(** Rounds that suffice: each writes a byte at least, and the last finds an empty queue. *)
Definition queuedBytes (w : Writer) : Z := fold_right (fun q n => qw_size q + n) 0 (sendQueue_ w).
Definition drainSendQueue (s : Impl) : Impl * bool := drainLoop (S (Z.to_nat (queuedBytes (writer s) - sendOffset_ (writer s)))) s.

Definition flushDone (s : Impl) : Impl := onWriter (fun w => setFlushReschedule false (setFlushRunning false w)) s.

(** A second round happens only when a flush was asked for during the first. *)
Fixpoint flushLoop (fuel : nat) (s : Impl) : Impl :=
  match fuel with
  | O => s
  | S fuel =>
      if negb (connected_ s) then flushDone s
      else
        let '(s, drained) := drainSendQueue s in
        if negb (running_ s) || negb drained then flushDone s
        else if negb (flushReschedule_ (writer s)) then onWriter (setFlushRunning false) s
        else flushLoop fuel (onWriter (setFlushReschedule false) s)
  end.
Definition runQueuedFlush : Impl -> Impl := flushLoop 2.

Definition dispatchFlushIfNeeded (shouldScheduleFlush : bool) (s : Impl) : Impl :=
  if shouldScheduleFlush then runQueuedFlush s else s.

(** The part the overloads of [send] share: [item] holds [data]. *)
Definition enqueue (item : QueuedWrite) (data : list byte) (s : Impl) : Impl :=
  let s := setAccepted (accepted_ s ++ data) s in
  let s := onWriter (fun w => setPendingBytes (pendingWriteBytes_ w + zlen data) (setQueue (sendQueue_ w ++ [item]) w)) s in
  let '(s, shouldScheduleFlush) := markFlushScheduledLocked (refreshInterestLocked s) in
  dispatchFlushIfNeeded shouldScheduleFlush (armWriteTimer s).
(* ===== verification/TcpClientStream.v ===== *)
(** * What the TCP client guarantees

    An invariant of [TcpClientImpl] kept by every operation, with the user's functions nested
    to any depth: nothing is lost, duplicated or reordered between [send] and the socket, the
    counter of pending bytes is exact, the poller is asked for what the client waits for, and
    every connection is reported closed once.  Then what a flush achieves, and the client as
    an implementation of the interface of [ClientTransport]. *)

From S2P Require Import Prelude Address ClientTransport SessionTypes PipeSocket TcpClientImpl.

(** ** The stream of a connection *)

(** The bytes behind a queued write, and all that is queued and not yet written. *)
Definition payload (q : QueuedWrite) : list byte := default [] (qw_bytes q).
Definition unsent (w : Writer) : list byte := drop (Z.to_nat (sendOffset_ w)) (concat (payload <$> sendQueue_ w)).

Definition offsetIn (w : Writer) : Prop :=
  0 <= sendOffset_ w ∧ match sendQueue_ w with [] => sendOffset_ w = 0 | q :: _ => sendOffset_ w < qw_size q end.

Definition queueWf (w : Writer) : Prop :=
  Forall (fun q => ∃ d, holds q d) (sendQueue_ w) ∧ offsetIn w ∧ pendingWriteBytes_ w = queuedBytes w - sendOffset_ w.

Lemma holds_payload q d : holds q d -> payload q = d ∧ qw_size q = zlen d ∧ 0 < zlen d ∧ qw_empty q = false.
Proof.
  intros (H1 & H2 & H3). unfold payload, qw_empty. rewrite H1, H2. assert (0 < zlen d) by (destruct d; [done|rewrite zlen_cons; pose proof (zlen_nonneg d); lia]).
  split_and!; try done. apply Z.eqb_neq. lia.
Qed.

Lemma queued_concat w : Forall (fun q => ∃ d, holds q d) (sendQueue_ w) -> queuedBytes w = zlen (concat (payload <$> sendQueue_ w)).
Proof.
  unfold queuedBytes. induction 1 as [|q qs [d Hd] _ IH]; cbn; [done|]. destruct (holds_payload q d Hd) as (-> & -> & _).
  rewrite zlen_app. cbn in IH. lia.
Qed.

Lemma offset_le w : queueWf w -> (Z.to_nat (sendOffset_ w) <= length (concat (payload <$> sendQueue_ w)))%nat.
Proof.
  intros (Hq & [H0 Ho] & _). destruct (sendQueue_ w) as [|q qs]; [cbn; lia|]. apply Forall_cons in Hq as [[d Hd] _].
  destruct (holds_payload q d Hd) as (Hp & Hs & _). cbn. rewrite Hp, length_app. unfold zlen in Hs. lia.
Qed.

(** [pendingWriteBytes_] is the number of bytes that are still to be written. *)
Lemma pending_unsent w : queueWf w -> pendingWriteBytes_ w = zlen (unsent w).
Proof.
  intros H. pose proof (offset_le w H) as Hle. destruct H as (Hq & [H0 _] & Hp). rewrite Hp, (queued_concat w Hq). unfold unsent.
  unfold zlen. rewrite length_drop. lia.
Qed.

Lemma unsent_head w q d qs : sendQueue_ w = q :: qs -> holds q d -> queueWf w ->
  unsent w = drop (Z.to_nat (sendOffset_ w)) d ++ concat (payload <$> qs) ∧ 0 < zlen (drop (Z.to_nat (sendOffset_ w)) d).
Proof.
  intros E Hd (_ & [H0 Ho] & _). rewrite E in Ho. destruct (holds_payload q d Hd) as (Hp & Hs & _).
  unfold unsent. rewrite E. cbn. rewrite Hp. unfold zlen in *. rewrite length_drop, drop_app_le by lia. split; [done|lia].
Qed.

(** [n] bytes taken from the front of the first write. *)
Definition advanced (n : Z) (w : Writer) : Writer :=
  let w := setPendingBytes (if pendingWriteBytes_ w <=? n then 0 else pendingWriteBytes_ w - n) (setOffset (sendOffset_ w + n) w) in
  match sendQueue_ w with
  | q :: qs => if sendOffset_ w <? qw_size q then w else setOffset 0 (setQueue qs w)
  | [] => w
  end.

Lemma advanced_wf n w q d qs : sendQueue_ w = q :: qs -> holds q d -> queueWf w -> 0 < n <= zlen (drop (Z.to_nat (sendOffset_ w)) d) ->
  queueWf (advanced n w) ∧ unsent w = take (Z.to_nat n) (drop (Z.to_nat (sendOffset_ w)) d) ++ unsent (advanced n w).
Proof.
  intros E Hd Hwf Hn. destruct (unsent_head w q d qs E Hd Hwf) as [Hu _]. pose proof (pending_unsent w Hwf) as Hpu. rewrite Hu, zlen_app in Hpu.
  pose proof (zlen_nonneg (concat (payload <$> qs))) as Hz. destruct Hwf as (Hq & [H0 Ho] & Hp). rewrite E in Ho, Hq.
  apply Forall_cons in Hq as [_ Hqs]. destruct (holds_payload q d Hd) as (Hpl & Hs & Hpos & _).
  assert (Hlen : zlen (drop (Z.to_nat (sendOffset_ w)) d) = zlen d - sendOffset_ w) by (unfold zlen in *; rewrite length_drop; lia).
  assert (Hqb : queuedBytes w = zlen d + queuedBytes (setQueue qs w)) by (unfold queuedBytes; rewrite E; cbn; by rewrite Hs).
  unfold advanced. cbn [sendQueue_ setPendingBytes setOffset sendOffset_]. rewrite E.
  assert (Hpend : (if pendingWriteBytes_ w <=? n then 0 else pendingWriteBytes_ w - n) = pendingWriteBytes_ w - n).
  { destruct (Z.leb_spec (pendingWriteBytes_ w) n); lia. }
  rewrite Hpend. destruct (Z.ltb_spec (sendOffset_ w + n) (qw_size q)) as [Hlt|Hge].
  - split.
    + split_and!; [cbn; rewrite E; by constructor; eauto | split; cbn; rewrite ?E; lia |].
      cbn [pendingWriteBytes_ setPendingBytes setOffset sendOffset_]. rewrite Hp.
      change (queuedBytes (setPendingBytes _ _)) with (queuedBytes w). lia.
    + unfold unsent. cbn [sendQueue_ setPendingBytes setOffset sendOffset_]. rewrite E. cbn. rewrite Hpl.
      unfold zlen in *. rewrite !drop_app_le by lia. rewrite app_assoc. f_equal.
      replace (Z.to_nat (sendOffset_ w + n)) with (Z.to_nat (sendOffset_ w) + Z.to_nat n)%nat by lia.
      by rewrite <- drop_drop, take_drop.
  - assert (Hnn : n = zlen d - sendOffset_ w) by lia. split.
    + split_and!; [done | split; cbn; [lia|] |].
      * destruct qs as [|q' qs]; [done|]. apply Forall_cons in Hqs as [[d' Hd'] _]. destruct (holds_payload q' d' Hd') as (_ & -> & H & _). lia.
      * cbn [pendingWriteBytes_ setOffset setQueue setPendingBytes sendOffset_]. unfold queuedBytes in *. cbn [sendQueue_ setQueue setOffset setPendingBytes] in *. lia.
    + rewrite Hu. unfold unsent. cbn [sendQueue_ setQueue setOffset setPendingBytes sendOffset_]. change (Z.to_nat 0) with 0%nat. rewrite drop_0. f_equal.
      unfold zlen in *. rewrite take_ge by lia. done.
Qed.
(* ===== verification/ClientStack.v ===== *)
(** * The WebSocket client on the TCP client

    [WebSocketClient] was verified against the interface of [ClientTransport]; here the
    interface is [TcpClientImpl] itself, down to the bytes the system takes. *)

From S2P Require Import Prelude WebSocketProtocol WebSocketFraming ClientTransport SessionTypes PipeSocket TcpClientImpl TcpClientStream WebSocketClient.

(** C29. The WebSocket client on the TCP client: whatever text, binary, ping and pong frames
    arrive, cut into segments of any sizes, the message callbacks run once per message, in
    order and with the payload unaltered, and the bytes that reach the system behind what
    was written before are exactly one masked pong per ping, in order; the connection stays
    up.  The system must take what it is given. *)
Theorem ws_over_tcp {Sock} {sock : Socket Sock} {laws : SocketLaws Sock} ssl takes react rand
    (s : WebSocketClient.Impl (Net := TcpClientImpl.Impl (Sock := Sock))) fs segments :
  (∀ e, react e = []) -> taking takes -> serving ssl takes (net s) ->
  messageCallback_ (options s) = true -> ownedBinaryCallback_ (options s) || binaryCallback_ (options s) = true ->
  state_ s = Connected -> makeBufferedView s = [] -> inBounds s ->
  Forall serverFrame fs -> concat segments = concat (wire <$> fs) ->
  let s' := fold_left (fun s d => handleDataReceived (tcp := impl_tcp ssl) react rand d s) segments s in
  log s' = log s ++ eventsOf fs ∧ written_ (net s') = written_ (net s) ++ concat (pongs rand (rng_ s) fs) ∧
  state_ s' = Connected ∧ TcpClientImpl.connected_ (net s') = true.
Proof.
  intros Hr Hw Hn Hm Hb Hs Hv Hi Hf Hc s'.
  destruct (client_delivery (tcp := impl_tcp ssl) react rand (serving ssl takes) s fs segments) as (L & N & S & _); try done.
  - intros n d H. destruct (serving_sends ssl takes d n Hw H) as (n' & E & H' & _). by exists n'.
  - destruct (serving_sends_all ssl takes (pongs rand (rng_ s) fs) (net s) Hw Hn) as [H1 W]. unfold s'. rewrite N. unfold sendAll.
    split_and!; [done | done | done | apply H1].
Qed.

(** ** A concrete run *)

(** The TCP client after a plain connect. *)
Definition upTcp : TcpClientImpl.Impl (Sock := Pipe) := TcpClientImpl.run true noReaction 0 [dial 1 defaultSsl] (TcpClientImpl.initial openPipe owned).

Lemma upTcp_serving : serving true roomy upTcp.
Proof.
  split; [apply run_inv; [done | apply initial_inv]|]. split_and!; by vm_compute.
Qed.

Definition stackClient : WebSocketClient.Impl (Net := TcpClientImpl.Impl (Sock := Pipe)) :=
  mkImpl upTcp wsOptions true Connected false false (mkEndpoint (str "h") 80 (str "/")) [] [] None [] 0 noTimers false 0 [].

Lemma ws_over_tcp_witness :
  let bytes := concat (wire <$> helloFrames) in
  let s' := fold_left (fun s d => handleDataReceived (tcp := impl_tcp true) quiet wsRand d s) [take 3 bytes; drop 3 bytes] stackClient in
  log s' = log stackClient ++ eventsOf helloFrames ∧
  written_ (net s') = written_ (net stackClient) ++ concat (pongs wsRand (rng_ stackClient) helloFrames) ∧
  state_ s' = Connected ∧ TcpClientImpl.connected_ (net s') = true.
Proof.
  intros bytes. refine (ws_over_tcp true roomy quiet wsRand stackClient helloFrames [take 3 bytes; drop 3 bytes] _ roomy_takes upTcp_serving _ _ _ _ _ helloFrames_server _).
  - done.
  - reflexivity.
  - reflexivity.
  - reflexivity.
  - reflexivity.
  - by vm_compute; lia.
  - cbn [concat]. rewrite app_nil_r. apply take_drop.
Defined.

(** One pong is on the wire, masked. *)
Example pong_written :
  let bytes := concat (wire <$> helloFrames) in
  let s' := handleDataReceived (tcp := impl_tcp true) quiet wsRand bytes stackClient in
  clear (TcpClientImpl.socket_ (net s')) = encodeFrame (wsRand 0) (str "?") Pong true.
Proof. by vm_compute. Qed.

**Task to carry out**. Beginning with the first line above, could you copy every line exactly, up to and including the one with "let s := setAccepted"?

**Answer section**.
(** Rounds that suffice: each writes a byte at least, and the last finds an empty queue. *)
Definition queuedBytes (w : Writer) : Z := fold_right (fun q n => qw_size q + n) 0 (sendQueue_ w).
Definition drainSendQueue (s : Impl) : Impl * bool := drainLoop (S (Z.to_nat (queuedBytes (writer s) - sendOffset_ (writer s)))) s.

Definition flushDone (s : Impl) : Impl := onWriter (fun w => setFlushReschedule false (setFlushRunning false w)) s.

(** A second round happens only when a flush was asked for during the first. *)
Fixpoint flushLoop (fuel : nat) (s : Impl) : Impl :=
  match fuel with
  | O => s
  | S fuel =>
      if negb (connected_ s) then flushDone s
      else
        let '(s, drained) := drainSendQueue s in
        if negb (running_ s) || negb drained then flushDone s
        else if negb (flushReschedule_ (writer s)) then onWriter (setFlushRunning false) s
        else flushLoop fuel (onWriter (setFlushReschedule false) s)
  end.
Definition runQueuedFlush : Impl -> Impl := flushLoop 2.

Definition dispatchFlushIfNeeded (shouldScheduleFlush : bool) (s : Impl) : Impl :=
  if shouldScheduleFlush then runQueuedFlush s else s.

(** The part the overloads of [send] share: [item] holds [data]. *)
Definition enqueue (item : QueuedWrite) (data : list byte) (s : Impl) : Impl :=
  let s := setAccepted (accepted_ s ++ data) s in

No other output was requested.